= EXERCISE INSTRUCTIONS =
Lines of the listing that contain "Inductive" need to be copied.

= SUPPLIED RECORDS =
(** * Story pipeline: contract extraction, stage failure policy, composites

    A shallow embedding of the generator classes of [story_generator.py],
    [Story-2.py] and [Story3.py], of the HTTP handlers of [new_server.py]
    and of the client loop of [testing.py], with the properties of the
    pipeline specification stated and settled against them. *)

From Stdlib Require Import ZArith Lia List Ascii String Bool.
From stdpp Require Import gmap strings.
Import ListNotations.

#[local] Set Warnings "-register-all".

Local Open Scope Z_scope.
Local Open Scope list_scope.

(** ** Python values *)

(** A Python [str] is modelled as the list of its characters. *)
Abbreviation str := (list ascii).

(** Image payloads ([bytes]) are byte lists. *)
Abbreviation bytes := (list ascii).

Definition lit (s : string) : str := list_ascii_of_string s.
Arguments lit : simpl never.

Definition dquote : ascii := ascii_of_nat 34.

(** The exception classes the pipeline distinguishes. All of them are
    subclasses of Python's [Exception]; [APIError] stands for any other
    [Exception] the generative client raises (timeout, quota,
    transport), with its message. *)
Inductive exn : Type :=
| JSONDecodeError
| IndexError
| KeyError
| TypeError
| AttributeError
| UnidentifiedImageError
| OSError
| UnboundLocalError
| APIError (cause : str)
| UnicodeEncodeError.

(** The result of running a piece of Python: a value, or a raised
    exception. *)
Inductive Outcome (A : Type) : Type :=
| Returned (a : A)
| Raised (e : exn).
Arguments Returned {A} a.
Arguments Raised {A} e.

(** [except (json.JSONDecodeError, IndexError)] *)
Definition is_JSONDecodeError_or_IndexError (e : exn) : bool :=
  match e with
  | JSONDecodeError | IndexError => true
  | _ => false
  end.

(** [except Exception] *)
Definition is_Exception (e : exn) : bool := true.

(** JSON values as [json.loads] builds them: [dict] (insertion ordered),
    [list], [str], [int], [bool], [None]. Floating-point numbers are left
    out of the model. *)
Inductive json : Type :=
| JNull
| JBool (b : bool)
| JNum (z : Z)
| JStr (s : str)
| JArr (l : list json)
| JObj (kvs : list (str * json)).

Definition str_eqb (a b : str) : bool := bool_decide (a = b).

(** Python truthiness of a JSON value: [None], [False], [0], the empty
    string, list and dict are false. *)
Definition truthy (v : json) : bool :=
  match v with
  | JNull => false
  | JBool b => b
  | JNum z => negb (z =? 0)
  | JStr s => negb (Nat.eqb (length s) 0)
  | JArr l => negb (Nat.eqb (length l) 0)
  | JObj kvs => negb (Nat.eqb (length kvs) 0)
  end.

(** Truthiness of an optional result ([None] is false). *)
Definition truthy_opt (r : option json) : bool :=
  match r with
  | None => false
  | Some v => truthy v
  end.

Fixpoint assoc (k : str) (kvs : list (str * json)) : option json :=
  match kvs with
  | [] => None
  | (k', v) :: rest => if str_eqb k' k then Some v else assoc k rest
  end.

(** [k in d] for a dict [d]. *)
Definition has_key (k : str) (kvs : list (str * json)) : bool :=
  match assoc k kvs with Some _ => true | None => false end.

(** [d.get(k, default)]; any value other than a dict has no [get]. *)
Definition dict_get (d : json) (k : str) (default : json) : Outcome json :=
  match d with
  | JObj kvs => Returned (match assoc k kvs with Some v => v | None => default end)
  | _ => Raised AttributeError
  end.

(** [d[k]] for a dict; indexing another value with a [str] is a
    [TypeError]. *)
Definition dict_item (d : json) (k : str) : Outcome json :=
  match d with
  | JObj kvs => match assoc k kvs with Some v => Returned v | None => Raised KeyError end
  | _ => Raised TypeError
  end.

(** ** [str] methods *)

(** [s.find(c)] for a one-character needle: index of the first
    occurrence, [-1] when there is none. *)
Fixpoint find (c : ascii) (s : str) : Z :=
  match s with
  | [] => -1
  | x :: t =>
      if Ascii.eqb x c then 0
      else let r := find c t in if r <? 0 then -1 else r + 1
  end.

(** [s.rfind(c)]: index of the last occurrence, [-1] when there is
    none. *)
Fixpoint rfind (c : ascii) (s : str) : Z :=
  match s with
  | [] => -1
  | x :: t =>
      let r := rfind c t in
      if 0 <=? r then r + 1
      else if Ascii.eqb x c then 0 else -1
  end.

(** Normalisation of a slice bound: a negative bound counts from the
    end, and every bound is clamped to [0 .. len]. *)
Definition slice_bound (len i : Z) : Z :=
  if i <? 0 then Z.max 0 (i + len) else Z.min i len.

(** [s[start:stop]] *)
Definition slice (s : str) (start stop : Z) : str :=
  let len := Z.of_nat (length s) in
  let a := slice_bound len start in
  let b := slice_bound len stop in
  firstn (Z.to_nat (b - a)) (skipn (Z.to_nat a) s).

(** [s.replace(' ', '_')] *)
Definition replace_space (s : str) : str :=
  map (fun c => if Ascii.eqb c " "%char then "_"%char else c) s.

(** [s.lower()] on ASCII text: the letters A to Z. [str.lower()] also
    maps the cased letters outside ASCII, which this byte-level
    function leaves as they are; statements about lower-casing are
    made for ASCII names (see [ascii_str]). *)
Definition lower_char (c : ascii) : ascii :=
  let n := nat_of_ascii c in
  if (Nat.leb 65 n && Nat.leb n 90)%bool then ascii_of_nat (n + 32) else c.

Definition lower (s : str) : str := map lower_char s.

(** [str(i)] for a natural number (used for [i + 1] in file names). *)
Definition digit_char (n : nat) : ascii := ascii_of_nat (48 + n).

Fixpoint str_of_nat_fuel (fuel n : nat) (acc : str) : str :=
  match fuel with
  | O => acc
  | S fuel' =>
      let acc' := digit_char (n mod 10) :: acc in
      if Nat.eqb (n / 10) 0 then acc' else str_of_nat_fuel fuel' (n / 10) acc'
  end.

Definition str_of_nat (n : nat) : str := str_of_nat_fuel (S n) n [].

(** [str(z)] for an [int]. *)
Definition str_of_int (z : Z) : str :=
  if z <? 0 then "-"%char :: str_of_nat (Z.to_nat (- z))
  else str_of_nat (Z.to_nat z).

(** ** A reference strict JSON parser

    [json.loads] belongs to the Python standard library; the stages
    receive it through their environment (see [Env] below). The parser
    of this module is one concrete strict parser, used to run the
    stages on concrete response texts, with the serialiser it reads
    back. It covers objects, arrays, strings with the one-character
    escapes, integers and the three literals; number literals with a
    fraction or an exponent and [\u] escapes are rejected. *)
Module RefJSON.

Definition is_ws (c : ascii) : bool :=
  let n := nat_of_ascii c in
  (Nat.eqb n 32 || Nat.eqb n 10 || Nat.eqb n 13 || Nat.eqb n 9)%bool.

Fixpoint skip_ws (s : str) : str :=
  match s with
  | c :: t => if is_ws c then skip_ws t else s
  | [] => []
  end.

Fixpoint strip_prefix (p s : str) : option str :=
  match p, s with
  | [], _ => Some s
  | a :: p', b :: s' => if Ascii.eqb a b then strip_prefix p' s' else None
  | _ :: _, [] => None
  end.

Definition unescape (c : ascii) : option ascii :=
  if Ascii.eqb c dquote then Some dquote
  else if Ascii.eqb c "\"%char then Some "\"%char
  else if Ascii.eqb c "/"%char then Some "/"%char
  else if Ascii.eqb c "n"%char then Some (ascii_of_nat 10)
  else if Ascii.eqb c "r"%char then Some (ascii_of_nat 13)
  else if Ascii.eqb c "t"%char then Some (ascii_of_nat 9)
  else if Ascii.eqb c "b"%char then Some (ascii_of_nat 8)
  else if Ascii.eqb c "f"%char then Some (ascii_of_nat 12)
  else None.

(** The characters of a string literal after its opening quote, up to
    the closing quote. Control characters are refused (strict mode). *)
Fixpoint string_body (s acc : str) : option (str * str) :=
  match s with
  | [] => None
  | c :: t =>
      if Ascii.eqb c dquote then Some (rev acc, t)
      else if Ascii.eqb c "\"%char then
        match t with
        | e :: t' =>
            match unescape e with
            | Some x => string_body t' (x :: acc)
            | None => None
            end
        | [] => None
        end
      else if Nat.ltb (nat_of_ascii c) 32 then None
      else string_body t (c :: acc)
  end.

= ANSWER TO THIS PROBLEM =
Inductive exn : Type :=
Inductive Outcome (A : Type) : Type :=
Inductive json : Type :=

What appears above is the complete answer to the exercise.